• _ACTIVITY_
In the entries below, find the line with "Record candidates_body : Type" and the line with "Module Card.". Return those two lines and all lines between them, exactly.

• _STUDY MATERIAL_
(** ** The candidates endpoint

    The handler of [GET /api/candidates] in the first half of
    [src/index.js].  The two query parameters are strings or absent. *)

(** [s.split(c)] for a separator of one character. *)
Fixpoint split (sep : ascii) (s : string) : list string :=
  match s with
  | EmptyString => [EmptyString]
  | String c r =>
      if Ascii.eqb c sep then EmptyString :: split sep r
      else match split sep r with
           | first :: rest => String c first :: rest
           | [] => [String c EmptyString]
           end
  end.

(** The value of a character as a digit in the radix, if it is one. *)
Definition digit_value (radix : Z) (c : ascii) : option Z :=
  let n := Z.of_nat (nat_of_ascii c) in
  let value :=
    if ((48 <=? n) && (n <=? 57))%bool then Some (n - 48)
    else if ((97 <=? n) && (n <=? 122))%bool then Some (n - 87)
    else if ((65 <=? n) && (n <=? 90))%bool then Some (n - 55)
    else None in
  match value with
  | Some d => if d <? radix then Some d else None
  | None => None
  end.

(** The number read from the longest prefix of digits; [acc] is the
    number read so far, [None] when no digit was read. *)
Fixpoint parse_digits (radix : Z) (acc : option Z) (s : string) : option Z :=
  match s with
  | EmptyString => acc
  | String c r =>
      match digit_value radix c with
      | Some d =>
          parse_digits radix
            (Some (match acc with Some a => a * radix + d | None => d end)) r
      | None => acc
      end
  end.

(** [parseInt(input)] without a radix, [None] standing for [NaN]: leading
    white space is skipped, one sign is read, a prefix [0x] or [0X]
    switches to radix 16, and the digits up to the first character that
    is not one are read.  The number is exact, as the double is up to
    2^53. *)
Definition parseInt (input : option string) : option Z :=
  let s := JS.trimStart (JS.to_string input) in
  let '(sign, s) :=
    match s with
    | String c r =>
        if Ascii.eqb c "-" then (-1, r)
        else if Ascii.eqb c "+" then (1, r)
        else (1, s)
    | EmptyString => (1, s)
    end in
  let '(radix, s) :=
    match s with
    | String c (String x r) =>
        if (Ascii.eqb c "0" && (Ascii.eqb x "x" || Ascii.eqb x "X"))%bool
        then (16, r) else (10, s)
    | _ => (10, s)
    end in
  option_map (Z.mul sign) (parse_digits radix None s).

(** [Math.min(parseInt(req.query.limit) || 5, 20)]: [NaN] and 0 are
    falsy. *)
Definition candidates_limit (query_limit : option string) : Z :=
  let parsed :=
    match parseInt query_limit with
    | Some n => if n =? 0 then 5 else n
    | None => 5
    end in
  Z.min parsed 20.

(** [req.query.surfaces?.split(',') || ['all']]: the array of a split is
    never empty, so the default is taken for an absent parameter only. *)
Definition candidates_surfaces (query_surfaces : option string) : list string :=
  match query_surfaces with
  | Some s => split "," s
  | None => ["all"]
  end.

Record candidates_body : Type := {
  body_v : Z;
  body_t : string;
  body_img : list LicensedCandidate;
  body_lnk : list LicensedCandidate;
  body_render_allowed : list string;
  body_attribution_required : list string;
  body_ts : string
}.

Inductive http_response : Type :=
| json_ok (body : candidates_body)
| json_error (status : Z) (error message : string).

(** The handler; [now] is the time stamp [new Date().toISOString()]
    gives when the response is built. *)
Definition get_candidates (rand : nat -> Q) (fs : adapters) (now : string)
    (query_surfaces query_limit : option string) : http_response :=
  let surfaces := candidates_surfaces query_surfaces in
  let limit := candidates_limit query_limit in
  match harvestCandidates rand fs surfaces limit with
  | JS.fulfilled candidates =>
      json_ok {| body_v := 1;
                 body_t := "candidates";
                 body_img := img candidates;
                 body_lnk := lnk candidates;
                 body_render_allowed := RENDER_ALLOWED_LICENSES;
                 body_attribution_required := ATTRIBUTION_REQUIRED;
                 body_ts := now |}
  | JS.rejected reason =>
      json_error 500 "Failed to fetch candidates" reason
  end.

(** Adapters that answer with many images. *)
Definition crowded_adapters : adapters :=
  fun f limit =>
    match f with
    | MetMuseum => JS.fulfilled (map sample_image (seqZ 1 50))
    | _ => JS.fulfilled []
    end.

(** ** The sanitizer of card specifications

    [sanitizeCardSpec] of the first half of [src/index.js], on a card
    specification typed after the schema the prompts give: every field
    may be absent. *)

Module Card.

(** The entries of [st], [bg] and [src] and the image reference; their
    fields [v], [t], [id] and [src] are named [sv], [bt], [sid], [iid]
    and [isrc] here, apart from the fields of the card. *)
Record stat : Type := { l : string; sv : string; d : string; n : option string }.
Record badge : Type := { i : string; bt : string }.
Record source : Type := { r : string; sid : string }.
Record image : Type := {
  iid : string;
  u : string;
  cap : option string;
  isrc : option string;
  lic : option string;
  att : option string;
  link : option string
}.

Record CardSpec : Type := {
  v : option Z;
  t : option string;
  k : option string;
  ttl : option string;
  sub : option string;
  img : option image;
  st : option (list stat);
  qt : option string;
  by_ : option string;
  bg : option (list badge);
  src : option (list source)
}.

(** [packet.lim]. *)
Record limits : Type := {
  lim_ttl : Z;
  lim_sub : Z;
  lim_qt : Z;
  lim_st : Z;
  lim_bg : Z
}.

(** [if (s && s.length > lim) s = s.slice(0, lim)] for a string. *)
Definition clamp_string (s : option string) (lim : Z) : option string :=
  match s with
  | Some text =>
      if (JS.truthy text && (Z.of_nat (String.length text) >? lim))%bool
      then Some (JS.str_slice0 text lim)
      else s
  | None => None
  end.

(** The same for an array, which is truthy also when empty. *)
Definition clamp_array {A} (a : option (list A)) (lim : Z) : option (list A) :=
  match a with
  | Some items =>
      if Z.of_nat (length items) >? lim then Some (JS.slice0 items lim) else a
  | None => None
  end.

Definition unsafePatterns : list string :=
  ["you seem"; "i know you"; "your mood"; "your feelings"; "your identity"].

Definition validClasses : list string :=
  ["sig_sum"; "flow_next"; "calm_reset"; "anomaly"; "culture_lens"].

(** The test of the safety loop: some pattern occurs in the quote or in
    the title, lower-cased. *)
Definition personal (qt ttl : option string) : bool :=
  let qtLower := JS.toLowerCase (JS.or_else qt "") in
  let ttlLower := JS.toLowerCase (JS.or_else ttl "") in
  existsb (fun pattern =>
             (JS.includes qtLower pattern || JS.includes ttlLower pattern)%bool)
    unsafePatterns.

Definition sanitizeCardSpec (spec : CardSpec) (lim : limits) : CardSpec :=
  let ttl1 := clamp_string (ttl spec) (lim_ttl lim) in
  let sub1 := clamp_string (sub spec) (lim_sub lim) in
  let qt1 := clamp_string (qt spec) (lim_qt lim) in
  let st1 := clamp_array (st spec) (lim_st lim) in
  let bg1 := clamp_array (bg spec) (lim_bg lim) in
  let qt2 := if personal qt1 ttl1 then Some "SIGNALS NOTED. CARRY ON." else qt1 in
  let k1 :=
    match k spec with
    | Some class => if JS.array_includes validClasses class then Some class
                    else Some "sig_sum"
    | None => Some "sig_sum"
    end in
  {| v := Some 1;
     t := Some "card";
     k := k1;
     ttl := ttl1;
     sub := sub1;
     img := img spec;
     st := st1;
     qt := qt2;
     by_ := Some (JS.or_else (by_ spec) "SignalEngine");
     bg := bg1;
     src := Some (default [] (src spec)) |}.

(** The string, when present, has at most [lim] characters. *)
Definition within (s : option string) (lim : Z) : Prop :=
  match s with
  | Some text => Z.of_nat (String.length text) <= lim
  | None => True
  end.

(** The array, when present, has at most [lim] entries. *)
Definition holds_at_most {A} (a : option (list A)) (lim : Z) : Prop :=
  match a with
  | Some items => Z.of_nat (length items) <= lim
  | None => True
  end.

(** No limit is negative. *)
Definition sound (lim : limits) : Prop :=
  0 <= lim_ttl lim /\ 0 <= lim_sub lim /\ 0 <= lim_qt lim
  /\ 0 <= lim_st lim /\ 0 <= lim_bg lim.

(** A card a model may answer with, and the limits of a packet. *)
Definition sample_spec : CardSpec := {|
  v := None;
  t := Some "note";
  k := Some "horoscope";
  ttl := Some "You seem tired of the markets today";
  sub := Some "A longer subtitle than the packet allows for";
  img := None;
  st := Some [ {| l := "BTC"; sv := "+2.0%"; d := "up"; n := None |};
               {| l := "ETH"; sv := "-1.0%"; d := "dn"; n := None |};
               {| l := "SOL"; sv := "+0.3%"; d := "up"; n := None |} ];
  qt := Some "The stars align for you";
  by_ := None;
  bg := None;
  src := None
|}.

Definition sample_limits : limits := {|
  lim_ttl := 20; lim_sub := 30; lim_qt := 40; lim_st := 2; lim_bg := 3
|}.

Definition tight_limits : limits := {|
  lim_ttl := 20; lim_sub := 30; lim_qt := 10; lim_st := 2; lim_bg := 3
|}.

End Card.

(** A card whose quote alone is personal. *)
Definition personal_quote_spec : Card.CardSpec := {|
  Card.v := Some 1;
  Card.t := Some "card";
  Card.k := Some "calm_reset";
  Card.ttl := Some "MOMENT OF CALM";
  Card.sub := None;
  Card.img := None;
  Card.st := Some [];
  Card.qt := Some "I know you like this";
  Card.by_ := Some "SignalEngine";
  Card.bg := Some [];
  Card.src := Some []
|}.

(** ** The icon of a badge *)

Definition iconForTag (tag : string) : string :=
  let lower := JS.toLowerCase tag in
  if (JS.includes lower "calm" || JS.includes lower "settle")%bool then "leaf"
  else if (JS.includes lower "active" || JS.includes lower "system")%bool then "bolt"
  else if (JS.includes lower "morning" || JS.includes lower "sun")%bool then "sun"
  else if (JS.includes lower "evening" || JS.includes lower "night")%bool then "moon"
  else if JS.includes lower "focus" then "target"
  else "chart".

• _YOUR SOLUTION_
Record candidates_body : Type := {
  body_v : Z;
  body_t : string;
  body_img : list LicensedCandidate;
  body_lnk : list LicensedCandidate;
  body_render_allowed : list string;
  body_attribution_required : list string;
  body_ts : string
}.

Inductive http_response : Type :=
| json_ok (body : candidates_body)
| json_error (status : Z) (error message : string).

(** The handler; [now] is the time stamp [new Date().toISOString()]
    gives when the response is built. *)
Definition get_candidates (rand : nat -> Q) (fs : adapters) (now : string)
    (query_surfaces query_limit : option string) : http_response :=
  let surfaces := candidates_surfaces query_surfaces in
  let limit := candidates_limit query_limit in
  match harvestCandidates rand fs surfaces limit with
  | JS.fulfilled candidates =>
      json_ok {| body_v := 1;
                 body_t := "candidates";
                 body_img := img candidates;
                 body_lnk := lnk candidates;
                 body_render_allowed := RENDER_ALLOWED_LICENSES;
                 body_attribution_required := ATTRIBUTION_REQUIRED;
                 body_ts := now |}
  | JS.rejected reason =>
      json_error 500 "Failed to fetch candidates" reason
  end.

(** Adapters that answer with many images. *)
Definition crowded_adapters : adapters :=
  fun f limit =>
    match f with
    | MetMuseum => JS.fulfilled (map sample_image (seqZ 1 50))
    | _ => JS.fulfilled []
    end.

(** ** The sanitizer of card specifications

    [sanitizeCardSpec] of the first half of [src/index.js], on a card
    specification typed after the schema the prompts give: every field
    may be absent. *)

Module Card.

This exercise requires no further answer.